Ese hombre, el que patea, se va hacia el punto blanco arrastrando el censo nacional de su país que lo mira por televisión y que le pide que, por favor, no se le ocurra fallar porque si él se equivoca, el país se va al carajo; están sus compañeros, que también cuando regresen a casa serán víctimas de los insultos de todo el censo nacional y no quieren tener la vida hecha jirones; está el técnico, que sabe que de un gol o de un fallo puede depender la continuidad de un proceso. Y está él, que no quiere que sus hijos sean víctimas de bullying por culpa del idiota de su papá, el que desperdició el penal que no se podía lanzar mal, ni que sus padres le recuerden tiempo después que no debió rematar hacia la derecha, sino hacia la izquierda y su esposa que le echará la culpa de una crisis matrimonial a ese disparo que nunca entró…

Los nervios y el miedo se hacen al lado de todos los que patean un penal como si fueran los ladrones que crucificaron con Jesús. Suker andaba en semejantes enredos y aprovechando el barullo y la demora midió sus pulsaciones tocándose el cuello. Cuando sintió que estaba bien, arrancó. Pateó y fue gol, pero al salir a celebrar tuvo que frenar su carrera. ¡El árbitro ordenó repetir el cobro por invasión de área! Suker se había quitado el peso de encima marcando el gol, pero de repente esa carga se multiplicaba por 100 al tener que estar de frente en el paredón.
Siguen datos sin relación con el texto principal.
Definition quote : N := 39.
Definition is_word_char (c : N) : bool :=
  is_digit c || is_upper c || is_lower c || (c =? 95)%N || (128 <=? c)%N.
(** The identifier a word stands for. *)
Definition ident (w : str) : str := take 63 (to_lower w).

(** A character outside of words, strings, bodies and comments. *)
Definition start (c : N) : mode * list token :=
  if is_space c then (Between, [])
  else if is_word_char c then (InWord [c], [])
  else if (c =? quote)%N then (InString [], [])
  else if (c =? 45)%N then (Dash, [])
  else if (c =? 36)%N then (Dollar, [])
  else (Between, [Sym c]).
Definition lex (m : mode) (c : N) : mode * list token :=
  let after (ts : list token) := let '(m', ts') := start c in (m', ts ++ ts') in
  match m with
  | Between => start c
  | InWord w => if is_word_char c then (InWord (w ++ [c]), []) else after [Word (ident w)]
  | InString s => if (c =? quote)%N then (QuoteSeen s, []) else (InString (s ++ [c]), [])
  | QuoteSeen s => if (c =? quote)%N then (InString (s ++ [c]), []) else after [Str s]
  | Dash => if (c =? 45)%N then (Comment, []) else after [Sym 45]
  | Comment => if (c =? nl)%N then (Between, []) else (Comment, [])
  | Dollar => if (c =? 36)%N then (InBody [], []) else after [Sym 36]
  | InBody s => if (c =? 36)%N then (BodyDollar s, []) else (InBody (s ++ [c]), [])
  | BodyDollar s => if (c =? 36)%N then (Between, [Body s]) else (InBody (s ++ [36%N; c]), [])
  end.
Fixpoint run (m : mode) (s : str) : mode * list token :=
  match s with
  | [] => (m, [])
  | c :: s => let '(m1, ts1) := lex m c in let '(m2, ts2) := run m1 s in (m2, ts1 ++ ts2)
  end.
(** The tokens of a text that ends between two; a text that ends in the middle of
    one is no SQL. *)
Definition sql_tokens (s : str) : option (list token) :=
  match run Between (s ++ [nl]) with (Between, ts) => Some ts | _ => None end.

(** The statements: what stands before each semicolon. *)
Fixpoint statements (ts : list token) : list (list token) :=
  match ts with
  | [] => []
  | t :: ts =>
    if decide (t = Sym 59) then [] :: statements ts
    else match statements ts with [] => [ [t] ] | st :: sts => (t :: st) :: sts end
  end.

(** ** What a block creates *)

(** A prefix of a statement, [None] for a name; the names, and what follows. *)
Fixpoint take_words (p : list (option token)) (ts : list token) : option (list str * list token) :=
  match p, ts with
  | [], _ => Some ([], ts)
  | Some t :: p, t' :: ts => if decide (t = t') then take_words p ts else None
  | None :: p, Word w :: ts => '(ws, rest) ← take_words p ts; Some (w :: ws, rest)
  | _, _ => None
  end.
(** What stands between commas up to the closing bracket, and what follows. *)
Definition add_first (t : token) (l : list (list token)) : list (list token) :=
  match l with [] => [ [t] ] | i :: l => (t :: i) :: l end.
Fixpoint items (depth : nat) (ts : list token) : list (list token) * list token :=
  match ts with
  | [] => ([ [] ], [])
  | t :: ts =>
    if decide (t = Sym 40) then let '(l, r) := items (S depth) ts in (add_first t l, r)
    else if decide (t = Sym 41) then
      match depth with O => ([ [] ], ts) | S n => let '(l, r) := items n ts in (add_first t l, r) end
    else if decide (t = Sym 44 ∧ depth = 0) then let '(l, r) := items depth ts in ([] :: l, r)
    else let '(l, r) := items depth ts in (add_first t l, r)
  end.

Definition kw (s : string) : option token := Some (Word (js s)).
Definition open_ : option token := Some (Sym 40).
Definition close_ : option token := Some (Sym 41).
Definition in_public : list (option token) := [kw "public"; Some (Sym 46); None].

Definition column_of (i : list token) : option str :=
  match i with Word w :: _ => if decide (w = #"constraint") then None else Some w | _ => None end.
Definition key_of (i : list token) : option str :=
  match i with Word w :: Word k :: _ => if decide (w = #"constraint") then Some k else None | _ => None end.
Definition value_of (i : list token) : option token := head i.

(** The channel a body notifies first. *)
Fixpoint notified (ts : list token) : option str :=
  match ts with
  | [] => None
  | t :: ts' =>
    match take_words [kw "pg_notify"; open_] ts with
    | Some (_, Str c :: _) => Some c
    | _ => notified ts'
    end
  end.

Definition function_of (st : list token) : option (str * str) :=
  match take_words [kw "create"; kw "or"; kw "replace"; kw "function"; None; open_; close_; kw "returns"; kw "trigger"; kw "as"] st with
  | Some ([f], Body b :: _) => Some (f, b)
  | _ => None
  end.
Definition table_of (st : list token) : option (str * list (list token)) :=
  match take_words ([kw "create"; kw "table"] ++ in_public ++ [open_]) st with
  | Some ([t], r) => Some (t, (items 0 r).1)
  | _ => None
  end.
Definition trigger_of (st : list token) : option (str * str * str) :=
  match take_words ([kw "create"; kw "trigger"; None; kw "after"; kw "insert"; kw "on"] ++ in_public
                    ++ [kw "for"; kw "each"; kw "row"; kw "execute"; kw "function"; None]) st with
  | Some ([g; t; f], _) => Some (g, t, f)
  | _ => None
  end.
Definition reference_of (st : list token) : option (str * str * str) :=
  match take_words ([kw "alter"; kw "table"] ++ in_public
                    ++ [kw "add"; kw "constraint"; None; kw "foreign"; kw "key"; open_; None; close_; kw "references"] ++ in_public) st with
  | Some ([t; _; c; t'], _) => Some (t, c, t')
  | _ => None
  end.
Definition index_of (st : list token) : option (str * str) :=
  match take_words ([kw "create"; kw "index"; None; kw "on"] ++ in_public) st with
  | Some ([i; t], _) => Some (i, t)
  | _ => None
  end.
Definition row_of (st : list token) : option (list (str * token)) :=
  match take_words ([kw "insert"; kw "into"; kw "public"; Some (Sym 46); kw "event_mappings"; open_]) st with
  | Some (_, r) =>
    let '(cols, r) := items 0 r in
    match take_words [kw "values"; open_] r with
    | Some (_, r) => Some (zip (omap column_of cols) (omap value_of (items 0 r).1))
    | None => None
    end
  | None => None
  end.

Record Context := MkContext {
  functions : list (str * option str);          (** with the channel they notify *)
  tables : list (str * list str);               (** with their columns *)
  relations : list str;                         (** indexes and the indexes of keys *)
  triggers : list (str * str * str);            (** name, table, function *)
  references : list (str * str * str);          (** table, column, referenced table *)
  mappings : list (list (str * token)) }.       (** the rows of [event_mappings] *)

(** The words PostgreSQL takes for the name of a column in quotes only: the reserved ones, and those that may name a type or a function. *)
Definition RESERVED : list str := [
    #"all"; #"analyse"; #"analyze"; #"and"; #"any"; #"array"; #"as"; #"asc"; #"asymmetric"; #"both"; #"case"; #"cast";
    #"check"; #"collate"; #"column"; #"constraint"; #"create"; #"current_catalog"; #"current_date"; #"current_role";
    #"current_time"; #"current_timestamp"; #"current_user"; #"default"; #"deferrable"; #"desc"; #"distinct"; #"do"; #"else";
    #"end"; #"except"; #"false"; #"fetch"; #"for"; #"foreign"; #"from"; #"grant"; #"group"; #"having"; #"in"; #"initially";
    #"intersect"; #"into"; #"lateral"; #"leading"; #"limit"; #"localtime"; #"localtimestamp"; #"not"; #"null"; #"offset";
    #"on"; #"only"; #"or"; #"order"; #"placing"; #"primary"; #"references"; #"returning"; #"select"; #"session_user";
    #"some"; #"symmetric"; #"system_user"; #"table"; #"then"; #"to"; #"trailing"; #"true"; #"union"; #"unique"; #"user";
    #"using"; #"variadic"; #"when"; #"where"; #"window"; #"with";
    #"authorization"; #"binary"; #"collation"; #"concurrently"; #"cross"; #"current_schema"; #"freeze"; #"full"; #"ilike";
    #"inner"; #"is"; #"isnull"; #"join"; #"left"; #"like"; #"natural"; #"notnull"; #"outer"; #"overlaps"; #"right";
    #"similar"; #"tablesample"; #"verbose" ].
Definition columns_allowed (ts : list (str * list (list token))) : bool :=
  forallb (λ t, forallb (λ c, bool_decide (c ∉ RESERVED)) (omap column_of t.2)) ts.

Definition context_of (sql : str) : option Context :=
  ts ← sql_tokens sql;
  let sts := statements ts in
  let ts := omap table_of sts in
  if negb (columns_allowed ts) then None else
  Some (MkContext (prod_map id (λ b, sql_tokens b ≫= notified) <$> omap function_of sts) (prod_map id (omap column_of) <$> ts)
          ((ts ≫= λ t, omap key_of t.2) ++ (omap index_of sts).*1)
          (omap trigger_of sts) (omap reference_of sts) (omap row_of sts)).

(** What a row of [event_mappings] says of its event source holds. *)
Definition registered (column : str) (row : list (str * token)) : option str :=
  match assoc_get column row with Some (Str s) => Some s | _ => None end.
Definition row_fits (c : Context) (row : list (str * token)) : bool :=
  match registered #"source_table" row, registered #"source_text_field" row, registered #"source_id_field" row,
        registered #"notify_channel" row, registered #"target_table" row with
  | Some s, Some t, Some i, Some ch, Some e =>
    match assoc_get s (tables c) with Some cols => bool_decide (t ∈ cols) && bool_decide (i ∈ cols) | None => false end
    && bool_decide (is_Some (assoc_get e (tables c)))
    && existsb (λ g, bool_decide (g.1.2 = s) && bool_decide (assoc_get g.2 (functions c) = Some (Some ch))) (triggers c)
  | _, _, _, _, _ => false
  end.

(** * The panel *)

Record EventMapping := MkEventMapping { mapping_id : Z; mapping_name : str }.

Inductive Call :=
| ListCall          (** [loadMappings] *)
| ExecCall          (** [execEventContext] *)
| RelistCall.       (** the [loadMappings] that [handleExecute] awaits *)
Inductive Reply :=
| MappingsReply (l : option (list EventMapping))    (** [None]: the reply has no list *)
| OkReply (ok : bool) (error : option str).

Record Panel := MkPanel {
  listed_mappings : option (list EventMapping);     (** [None]: [undefined], which the next render fails on *)
  loading : bool; selected : option EventMapping; form : FormState; advanced : bool; executing : bool;
  result : option (bool * str);
  calls : list Call; sent : list str }.             (** calls in flight; the blocks sent, latest first *)
Definition initial_panel : Panel := MkPanel (Some []) true None EMPTY_FORM false false None [ListCall] [].

Definition set_list (l : option (list EventMapping)) (b : bool) (p : Panel) : Panel :=
  MkPanel l b (selected p) (form p) (advanced p) (executing p) (result p) (calls p) (sent p).
Definition set_form (f : FormState) (a : bool) (r : option (bool * str)) (p : Panel) : Panel :=
  MkPanel (listed_mappings p) (loading p) (selected p) f a (executing p) r (calls p) (sent p).
Definition select (m : option EventMapping) (p : Panel) : Panel :=
  MkPanel (listed_mappings p) (loading p) m (form p) (advanced p) (executing p) (result p) (calls p) (sent p).
Definition set_executing (b : bool) (p : Panel) : Panel :=
  MkPanel (listed_mappings p) (loading p) (selected p) (form p) (advanced p) b (result p) (calls p) (sent p).
Definition set_calls (l : list Call) (out : list str) (p : Panel) : Panel :=
  MkPanel (listed_mappings p) (loading p) (selected p) (form p) (advanced p) (executing p) (result p) l out.
Definition wait (c : Call) (p : Panel) : Panel := set_calls (calls p ++ [c]) (sent p) p.

(** The block on show. *)
Definition sql (p : Panel) : str :=
  match selected p with None => if isFormValid (form p) then buildSql (form p) else [] | Some _ => [] end.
Cualquier humano entonces empieza a improvisar trucos: piensa en ovejas pasando por una cerca, a imaginar nubes con formas del dinosaurio Barney, le da por recordar a Juan Salvador Gaviota. A Suker no: puso de nuevo la pelota y mientras retrocedía se tomó de nuevo el pulso y esperó a que la sangre irrigara con menos velocidad. Apenas sintió esa calma pateó. Y de nuevo fue gol.

Croacia resultó un recuerdo feliz, así como los paraguayos muy cerca de eliminar a los franceses armando una muralla defensiva casi infranqueable. También Dinamarca apostó a jugar lindo y tuvo contra las cuerdas a Brasil. El abrazo fraterno de los futbolistas de Irán y Estados Unidos olvidándose de los políticos que eternamente los pusieron en contra y las decepciones de España, Bulgaria y Colombia marcaron el rumbo del Mundial que Francia ganó jugando no tan vistoso como en el 82 y en el 86, pero con el corazón suficiente como para coronarse sin objeciones por primera vez campeón del mundo.